Becky Boutwell — I have one daughter down in Jackson County who is now in quarantine for 16 days. I have another daughter that works here in town to make coffee for the people who don’t make their coffee at home and she has to work. I don’t understand why they can’t make their coffee at home for two weeks. Think of the money you would save on coffee in two weeks. Everyday she takes your money or your card. Every day she goes home with any germ you had in your house, now on her. FOR COFFEE. Do you see what I’m saying here?

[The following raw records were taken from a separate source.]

(** C2, amended: a failed token refresh does not end [getBody]. For a link
    that [http.NewRequest] accepts and a session without a client, the call
    returns the no-client error, which is not the error of the refresh, and
    leaves the session as it was. *)
Theorem getBody_refresh_failure_no_client {T} link (d : T) um a st e a1 st1 req :
  refreshToken (a, st) = (Returns (Some e), (a1, st1)) ->
  Client a = None ->
  http_NewRequest "GET" link = inl req ->
  getBody link d um (a, st) = (Returns (d, Some ErrNoClient), (a, st1))
  /\ ErrNoClient <> e
  /\ is_auth_error e = true
  /\ Error ErrNoClient = "OAuth Session lacks HTTP client! Error getting token".
Proof.
  intros E Ec En.
  destruct (refreshToken_error_inv _ _ _ _ _ E) as (-> & _ & cfg & msg & w2 & -> & _ & ->).
  rewrite getBody_fetch, (fetch_no_client _ _ _ _ _ E En Ec).
  repeat split. discriminate.
Qed.

(** The two ways through [getBody] once the request has gone to
    [Client.Do]. *)
Lemma getBody_do_fails {T} link (d : T) um s r s1 req c msg w :
  refreshToken s = (Returns r, s1) ->
  http_NewRequest "GET" link = inl req ->
  Client s1.1 = Some c ->
  Client_Do c (Header_Set req "User-Agent" (UserAgent s1.1)) (world s1.2) = (inr msg, w) ->
  getBody link d um s
  = (Returns (d, Some (ErrDo msg)),
     (s1.1, logged (EvDo c (Header_Set req "User-Agent" (UserAgent s1.1))) w s1.2)).
Proof.
  intros E En Ec Ed. unfold getBody. run. rewrite E, En; simpl. rewrite Ec; simpl.
  rewrite Ed. reflexivity.
Qed.

Lemma getBody_do_returns {T} link (d : T) um s r s1 req c rsp w :
  refreshToken s = (Returns r, s1) ->
  http_NewRequest "GET" link = inl req ->
  Client s1.1 = Some c ->
  Client_Do c (Header_Set req "User-Agent" (UserAgent s1.1)) (world s1.2) = (inl rsp, w) ->
  (getBody link d um s).1
  = Returns ((um (ioutil_ReadAll rsp w).1.1 d).1,
             ErrUnmarshal <$> (um (ioutil_ReadAll rsp w).1.1 d).2).
Proof.
  intros E En Ec Ed. unfold getBody. run. rewrite E, En; simpl. rewrite Ec; simpl.
  rewrite Ed. simpl.
  destruct (ioutil_ReadAll rsp w) as [[body e] w']; simpl.
  destruct (Debug s1.1); simpl; destruct (um body d); reflexivity.
Qed.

Norma Selby — I think that it was necessary. I have seen a multitude of comments from people and businesses alike that made it clear that a decent sized segment of the population would not take this seriously UNTIL the government issued a “stay home” order. For those people, no amount of urging from Governor DeWine or Dr. Acton would have been enough. They needed a firm governmental hand.
Jeremy Zucchero — It’s fine. Should’ve done it sooner. People — plain and simple — — couldn’t follow directions. This will slow the infection rate so hospitals don’t become overwhelmed with people needing critical care.
Heidi Martin — There is only one quote that needs to be used to sum this whole situation up; “Those who would give up essential liberty, to purchase a little temporary safety, deserve neither liberty nor safety.”
Jason D. Palmer — It’s just plain stupid. Because we all have a right to chance whatever we want. All this is doing is hurting the economy.
Dee Mercer — I am fine with it. I have people in my home that aren’t in the best of health.
Lynn Nalley — I’ve kept myself in anyway because I have a bad case of COPD and in June I will be 70. My choice to stay in;
Samantha Nicole — People work, still shop. All in clusters.
Michelle Crawford — I think it’s be safe, but Florida is worse then us.
Bill Slocum — I have been under it for a couple of weeks.
Trena Taylor — Nothing changed, so not much thought on it,
Sonya Hinklin — In my opinion its plain stupid and here is why. First a “shelter in place” order means stay home unless absolutely necessary. Next he gives a list 5/6 pages long of “essential” businesses that may remain open and produce their products. On this list are basically all manufacturers. Corporate America is finding loopholes and grey areas inside this order. Shelter in place, yet send 3,000 employees to work and have them work shoulder to shoulder producing washers, dryers, toasters, plastic bowls. Being in close quarters with people spreads the germ like wildfire. Second, since when did washers, dryers, toasters become “essentials.” Many people live without these things daily. Laundromats remain open, food is still being delivered. Well, nothing changed other than now clothing stores, furniture stores and car dealerships are closed. This order is a complete JOKE and wont slow nor stop the spread until that list is severely shortened and corporate America becomes less greedy. We will be in Italy’s shoes in less than 30 days.